The vision of “agricultural extension”, or the mechanism of taking scientific knowledge to the field, should be enlarged to include two more essential groups of people outside the farming community — namely to the urban public and policy makers — to address the controversy over subjects such as genetically modified (GM) crops, Dr. Swaminathan said.

The creation of the Biosafety Authority is one such mechanism, he said, at the inauguration of an international conference on ‘Extension educational strategies for sustainable agricultural development’ at the University of Agricultural Sciences.

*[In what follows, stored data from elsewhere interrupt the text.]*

(** A write that the server refuses makes each of the three handlers raise
    [OperationFailure], and no collection has changed; this for a record
    whose payload the driver encodes, the keys of an inserted document and
    of a replacement checked. *)
Theorem refused_write_is_raised_by_each_handler ns id v st coll r :
  _dest_coll ns st = (Ok coll, st) ->
  rejections (dest st) = true :: r ->
  (forall raw o,
     doc_get "o" raw = Some (VDoc o) ->
     encodable true (VDoc o) = true ->
     exists st', insert ns id v raw st = (Raise OperationFailure, st')
                 /\ colls (dest st') = colls (dest st))
  /\ (forall raw sel md,
        doc_get "o2" raw = Some (VDoc sel) ->
        doc_get "o" raw = Some (VDoc md) ->
        encodable false (VDoc sel) = true ->
        encodable (update_checks_keys md) (VDoc md) = true ->
        exists st', update ns id v raw st = (Raise OperationFailure, st')
                    /\ colls (dest st') = colls (dest st))
  /\ (forall raw sel,
        doc_get "o" raw = Some (VDoc sel) ->
        encodable false (VDoc sel) = true ->
        exists st', delete ns id raw st = (Raise OperationFailure, st')
                    /\ colls (dest st') = colls (dest st)).
Proof.
  intros Hc Hr. split; [ | split].
  - intros raw o Ho _. rewrite (insert_eq _ _ _ _ _ _ _ Hc Ho).
    by eapply Collection_write_refused.
  - intros raw sel md Ho2 Ho _ _.
    rewrite (update_eq _ _ _ _ _ _ _ _ Hc Ho2 Ho).
    by eapply Collection_write_refused.
  - intros raw sel Ho _. rewrite (delete_eq _ _ _ _ _ _ Hc Ho).
    by eapply Collection_write_refused.
Qed.
(** What the user can do in the tab.  A text field hands its handler the
    result of [parseInt(value)]: [None] stands for [NaN] (an infinite
    result fails the upper bound like any integer above it). *)
Inductive Edit :=
| ToggleSound (value : bool)
| ToggleConfetti (value : bool)
| ToggleMute (value : bool)
| SlideVolume (value : Q)        (* the slider position, 0 to 100 *)
| SlideDuration (value : Z)
| TypeMergeWindow (num : option Z)
| TypeThrottle (num : option Z)
| TypeUndoWindow (num : option Z).

(** [!isNaN(num) && num >= lo && num <= hi]. *)
Definition accepted (lo hi : Z) (num : option Z) : option Z :=
  match num with
  | Some n => if (lo <=? n) && (n <=? hi) then Some n else None
  | None => None
  end.

(** The [onChange] handler of each control. *)
Definition onChange (e : Edit) (st : RewardSettings) : RewardSettings :=
  match e with
  | ToggleSound v =>
      mkSettings v (enableConfetti st) (globalMute st) (disableConfetti st)
                 (soundVolume st) (confettiDuration st) (mergeWindowMs st)
                 (throttleMs st) (undoWindowMs st)
  | ToggleConfetti v =>
      mkSettings (enableSound st) v (globalMute st) (disableConfetti st)
                 (soundVolume st) (confettiDuration st) (mergeWindowMs st)
                 (throttleMs st) (undoWindowMs st)
  | ToggleMute v =>
      mkSettings (enableSound st) (enableConfetti st) v (disableConfetti st)
                 (soundVolume st) (confettiDuration st) (mergeWindowMs st)
                 (throttleMs st) (undoWindowMs st)
  | SlideVolume v =>
      mkSettings (enableSound st) (enableConfetti st) (globalMute st)
                 (disableConfetti st) (v / 100)%Q (confettiDuration st)
                 (mergeWindowMs st) (throttleMs st) (undoWindowMs st)
  | SlideDuration v =>
      mkSettings (enableSound st) (enableConfetti st) (globalMute st)
                 (disableConfetti st) (soundVolume st) v (mergeWindowMs st)
                 (throttleMs st) (undoWindowMs st)
  | TypeMergeWindow num =>
      match accepted 100 1000 num with
      | Some n =>
          mkSettings (enableSound st) (enableConfetti st) (globalMute st)
                     (disableConfetti st) (soundVolume st) (confettiDuration st) n
                     (throttleMs st) (undoWindowMs st)
      | None => st
      end
  | TypeThrottle num =>
      match accepted 100 1000 num with
      | Some n =>
          mkSettings (enableSound st) (enableConfetti st) (globalMute st)
                     (disableConfetti st) (soundVolume st) (confettiDuration st)
                     (mergeWindowMs st) n (undoWindowMs st)
      | None => st
      end
  | TypeUndoWindow num =>
      match accepted 500 3000 num with
      | Some n =>
          mkSettings (enableSound st) (enableConfetti st) (globalMute st)
                     (disableConfetti st) (soundVolume st) (confettiDuration st)
                     (mergeWindowMs st) (throttleMs st) n
      | None => st
      end
  end.

(** The timing parameters are inside the bounds the tab declares. *)
Definition timingInRange (st : RewardSettings) : Prop :=
  100 <= mergeWindowMs st <= 1000
  /\ 100 <= throttleMs st <= 1000
  /\ 500 <= undoWindowMs st <= 3000.

(** The edit respects the limits its slider declares
    ([setLimits(0, 100, 5)] and [setLimits(400, 1200, 100)]). *)
Definition withinLimits (e : Edit) : Prop :=
  match e with
  | SlideVolume v => (0 <= v /\ v <= 100)%Q
  | SlideDuration d => 400 <= d <= 1200
  | _ => True
  end.

(** Every numeric setting is inside the range its control declares. *)
Definition settingsInRange (st : RewardSettings) : Prop :=
  timingInRange st
  /\ (0 <= soundVolume st /\ soundVolume st <= 1)%Q
  /\ 400 <= confettiDuration st <= 1200.

(** A sequence of edits, each handled by its [onChange]. *)
Definition editAll (edits : list Edit) (st : RewardSettings) : RewardSettings :=
  fold_left (fun s e => onChange e s) edits st.

End SettingsEdit.

(** ** More vocabulary *)
Module Observations.

Import Main.
Local Open Scope Z_scope.

(** What a snapshot says about line [l]: the state of the last task it
    lists at that line, if any. *)
Fixpoint lineState (l : Z) (tasks : list ListItemCache) : option bool :=
  match tasks with
  | [] => None
  | t :: rest =>
      match lineState l rest with
      | Some b => Some b
      | None => if position_line t =? l then Some (isChecked t) else None
      end
  end.

(** Tasks listed at the same line agree on their state. *)
Definition consistentLines (tasks : list ListItemCache) : Prop :=
  forall t t', In t tasks -> In t' tasks ->
    position_line t = position_line t' -> isChecked t = isChecked t'.

(** All characters are ASCII white space. *)
Fixpoint allSpace (s : string) : bool :=
  match s with
  | EmptyString => true
  | String c r => is_space c && allSpace r
  end.

(** The point lies in the box [xlo, xhi] by [ylo, yhi]. *)
Definition inBox (xlo xhi ylo yhi : Q) (c : Coord) : Prop :=
  (xlo <= cx c /\ cx c <= xhi /\ ylo <= cy c /\ cy c <= yhi)%Q.

(** The coordinates the events of a batch have once the geometry lookup
    has been asked for those that carry none. *)
Definition knownCoords (h : Host) (events : list TaskEvent) : list Coord :=
  omap coords (List.map (resolveCoords h) events).

(** The sums of the horizontal and of the vertical components. *)
Definition sumX (cs : list Coord) : Q := fold_right (fun c acc => (cx c + acc)%Q) 0%Q cs.
Definition sumY (cs : list Coord) : Q := fold_right (fun c acc => (cy c + acc)%Q) 0%Q cs.

End Observations.

(** * Properties *)

(** ** The confetti origin *)
Section BurstOrigin.

Import Confetti.
Local Open Scope Q_scope.

Variables (w : Window) (m : ConfettiManager) (config : ConfettiBurstConfig).

(** After [ensureCanvas] the logical size is the viewport's, so the
    [||] fallbacks of [burst] change nothing. *)
Lemma burstWidth_viewport : burstWidth w m = innerWidth w.
Proof.
  unfold burstWidth, ensureCanvas, setupCanvas, resizeCanvas, or_number.
  destruct (canvas m) eqn:E; simpl; rewrite ?E; simpl;
    destruct (Qeq_dec _ _); reflexivity.
Qed.

Lemma burstHeight_viewport : burstHeight w m = innerHeight w.
Proof.
  unfold burstHeight, ensureCanvas, setupCanvas, resizeCanvas, or_number.
  destruct (canvas m) eqn:E; simpl; rewrite ?E; simpl;
    destruct (Qeq_dec _ _); reflexivity.
Qed.

Lemma clamp_bounds v lo hi : lo <= hi -> lo <= clamp v lo hi /\ clamp v lo hi <= hi.
Proof.
  intros Hle. unfold clamp.
  destruct (Qlt_le_dec v lo); [split; lra|].
  destruct (Qlt_le_dec hi v); split; lra.
Qed.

“The controversy over genetically modified crops still continues in India, and Bt cotton is the only GM crop grown. In the United States, where several GM crops are grown, including soya, corn and tomato, the concept of GM is accepted by the public,” said Dr. Swaminathan.

Evergreen revolution

Universities and farmers have to come together to ensure the transfer of knowledge from “lab to land” as much of the technology and science available remain unused by farmers, said Dr. Swaminathan. Time has come for an “evergreen revolution” to ensure “productivity for perpetuity”. The future of the country depends on the future of farming, he said.

Feminisation of farming

The country’s economic growth rate should also reflect the income of its 70 crore farmers , Dr. Swaminathan said. A strong support system is needed for women farmers, even as “feminisation of agriculture” takes place as men migrate seeking non-agricultural income. “But, without a strong support system, women will find it difficult to cope. We have to ensure gender justice and equity ,” he said.